Integrated Approach to Malaria Control

Clive Shiff*

The W. Harry Feinstone Department of Molecular Microbiology and Immunology, Johns Hopkins Bloomberg School of Public Health, Baltimore, Maryland 21205

Malaria draws global attention in a cyclic manner, with interest and associated financing waxing and waning according to political and humanitarian concerns. Currently we are on an upswing, which should be carefully developed.

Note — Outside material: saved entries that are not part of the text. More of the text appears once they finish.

(** ** One operation, and a run *)
Lemma filter_cue_split c (q : list TranslationJob) :
  filter (λ job, tj_cue_id job = c) q ++ filter (λ job, tj_cue_id job ≠ c) q ≡ₚ q.
Proof.
  transitivity (filter (λ j, of_cue c j = true) q ++ filter (λ j, of_cue c j = false) q);
    [|by rewrite <- filter_split].
  apply reflexive_eq. f_equal; apply list_filter_iff; intros x;
    unfold of_cue; by case_bool_decide.
Qed.
Lemma finals_app q1 q2 : finals (q1 ++ q2) = finals q1 ++ finals q2.
Proof. apply filter_app. Qed.
Lemma finals_perm q1 q2 : q1 ≡ₚ q2 → finals q1 ≡ₚ finals q2.
Proof. intros H. unfold finals. by rewrite H. Qed.
Lemma finals_live now q : finals q ≡ₚ finals (live now q) ++ expired_finals now q.
Proof.
  unfold expired_finals. rewrite (finals_perm _ _ (filter_split (λ j, now <? tj_deadline_at j) q)).
  by rewrite finals_app.
Qed.

(** The finals an operation took in are those it handed over or still holds,
    and it hands over and keeps only jobs it had. *)
Record accounted (s : TranslationScheduler) (h : Handed) (s' : TranslationScheduler) : Prop := {
  ac_finals : finals (accepted h ++ queued s) ++ expired_terminal_jobs s
    ≡ₚ finals (spawned h ++ discarded h ++ queued s') ++ taken h ++ expired_terminal_jobs s';
  ac_all : spawned h ++ discarded h ++ queued s' ⊆+ accepted h ++ queued s;
  ac_cap : max_concurrent_forced s' = max_concurrent_forced s
}.

Lemma accounted_kept s s' :
  finals (queued s) ++ expired_terminal_jobs s ≡ₚ finals (queued s') ++ expired_terminal_jobs s' →
  sublist (queued s') (queued s) → max_concurrent_forced s' = max_concurrent_forced s →
  accounted s nothing s'.
Proof. intros H1 H2 H3. split; [done|by apply sublist_submseteq|done]. Qed.

Lemma accounted_drop_expired now s : scheduler_inv s → accounted s nothing (drop_expired_queued_at now s).
Proof.
  intros Hs. destruct (drop_expired_spec now s (si_keyed _ Hs)) as (_ & [_ _ H2 _] & H3 & H4).
  apply accounted_kept; [|rewrite H3; apply sublist_filter|done].
  rewrite H3, H4, (finals_live now (queued s)), <- app_assoc.
  by rewrite (Permutation_app_comm (expired_finals _ _)).
Qed.

Lemma accounted_trans s h s1 h' s' :
  accounted s h s1 → accounted s1 h' s' → accounted s (handed_app h h') s'.
Proof.
  intros [F1 A1 C1] [F2 A2 C2]. split; simpl; [| |congruence].
  - rewrite !finals_app in *. rewrite <- !app_assoc in *.
    transitivity (finals (accepted h') ++ (finals (accepted h) ++ finals (queued s) ++ expired_terminal_jobs s));
      [solve_Permutation|].
    rewrite F1.
    transitivity (finals (spawned h) ++ finals (discarded h) ++ taken h
      ++ (finals (accepted h') ++ finals (queued s1) ++ expired_terminal_jobs s1)); [solve_Permutation|].
    rewrite F2. solve_Permutation.
  - transitivity (spawned h ++ discarded h ++ (spawned h' ++ discarded h' ++ queued s')).
    { apply Permutation_submseteq. solve_Permutation. }
    etransitivity; [do 2 apply submseteq_skips_l; exact A2|].
    transitivity (accepted h' ++ (spawned h ++ discarded h ++ queued s1)).
    { apply Permutation_submseteq. solve_Permutation. }
    etransitivity; [apply submseteq_skips_l; exact A1|].
    apply Permutation_submseteq. solve_Permutation.
Qed.
Lemma accounted_after s s1 h s' : accounted s nothing s1 → accounted s1 h s' → accounted s h s'.
Proof. destruct h as [a b c d]. apply accounted_trans. Qed.

Lemma exec_accounted op s : scheduler_inv s →
  let '(h, s') := exec_scheduler op s in scheduler_inv s' ∧ accounted s h s'.
Proof.
  intros Hs. destruct op as [job now|now now'|key| |cue_id|delay now|max]; simpl.
  - pose proof (inv_enqueue job now s Hs) as Hi.
    pose proof (enqueue_spec job now s (si_keyed _ Hs) (si_bounded _ Hs)) as Ho.
    destruct (enqueue_with_result_at job now s) as [r s']. split; [done|].
    apply (accounted_after _ _ _ _ (accounted_drop_expired now s Hs)).
    apply (inv_drop_expired now) in Hs. set (s0 := drop_expired_queued_at now s) in *. clearbody s0.
    destruct r; simpl in Ho; [|(by destruct Ho as [-> _])..].
    destruct Ho as (_ & _ & _ & kept & Hq & Hsub & Hf & _ & _ & _ & [_ _ E3 _] & Ee).
    split; simpl; [| |done].
    + rewrite Hq, Ee. change (job :: queued s0) with ([job] ++ queued s0).
      rewrite !finals_app, <- Hf. solve_Permutation.
    + rewrite Hq. transitivity (job :: kept); [apply Permutation_submseteq; solve_Permutation|].
      by apply submseteq_skip, sublist_submseteq.
  - pose proof (dispatch_ready_spec now now' s Hs) as Hd.
    pose proof (accounted_drop_expired now s Hs) as Ha. apply (inv_drop_expired now) in Hs.
    set (s0 := drop_expired_queued_at now s) in *. clearbody s0.
    cbv zeta in Hd. revert Hd. destruct (deferred now' s0); [by intros ->|].
    destruct (dispatch_ready now now' s) as [jobs s']. simpl. intros Hd.
    destruct Hd as [Hi _ Hp _ _ _ _ _ _ (_ & R2 & R3 & _)]. split; [done|].
    apply (accounted_after _ _ _ _ Ha). simpl in *.
    split; simpl; [|by apply Permutation_submseteq|done].
    by rewrite R3, (finals_perm _ _ Hp).
  - split; [|by apply accounted_kept].
    destruct Hs as [[] [] Ha Hw Hf Hfo Hx].
    split; simpl; [by split|by split|..|done].
    + intros job Hj. rewrite lookup_delete_None. right. by apply Ha.
    + intros job k j Hj [_ Hl]%lookup_delete_Some. by eapply Hw.
    + intros k1 k2 j1 j2 [_ ?]%lookup_delete_Some [_ ?]%lookup_delete_Some. by eapply Hf.
    + etransitivity; [by eapply (forced_count_delete s)|done].
  - split; [destruct Hs as [[] [] ? ? ? ? ?]; split; try done; by constructor|].
    split; simpl; [by rewrite app_nil_r|done|done].
  - destruct (drop_cue_spec cue_id s (si_keyed _ Hs)) as (H1 & H2 & H3 & H4). split.
    { eapply inv_shrink; [done..|rewrite H3; apply sublist_filter|rewrite H4; apply Hs]. }
    split; simpl; [| |by destruct H2].
    + rewrite H3, H4. by rewrite (finals_perm _ _ (filter_cue_split _ _)).
    + rewrite H3. by apply Permutation_submseteq, filter_cue_split.
  - split; [|by unfold defer_dispatch_for; case_match; apply accounted_kept].
    unfold defer_dispatch_for. case_match; [done|]. destruct Hs as [[] [] ? ? ? ? ?]. by repeat split.
  - split; [|done]. destruct Hs as [[] [] ? ? ? ? ?]. by repeat split.
Qed.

Malaria parasites have been eliminated from Europe and North America through the use of residual insecticides and manipulation of environmental and ecological characteristics; however, in many tropical and some temperate areas the incidence of disease is increasing dramatically. Much of this increase results from a breakdown of effective control methods developed and implemented in the 1960s, but it has also occurred because of a lack of trained scientists and control specialists who live and work in the areas of endemic infection. Add to this the widespread resistance to the most effective antimalarial drug, chloroquine, developing resistance to other first-line drugs such as sulfadoxine-pyrimethamine, and resistance of certain vector species of mosquito to some of the previously effective insecticides and we have a crisis situation. Vaccine research has proceeded for over 30 years, but as yet there is no effective product, although research continues in many promising areas. A global strategy for malaria control has been accepted, but there are critics who suggest that the single strategy cannot confront the wide range of conditions in which malaria exists and that reliance on chemotherapy without proper control of drug usage and diagnosis will select for drug resistant parasites, thus exacerbating the problem. An integrated approach to control using vector control strategies based on the biology of the mosquito, the epidemiology of the parasite, and human behavior patterns is needed to prevent continued upsurge in malaria in the endemic areas.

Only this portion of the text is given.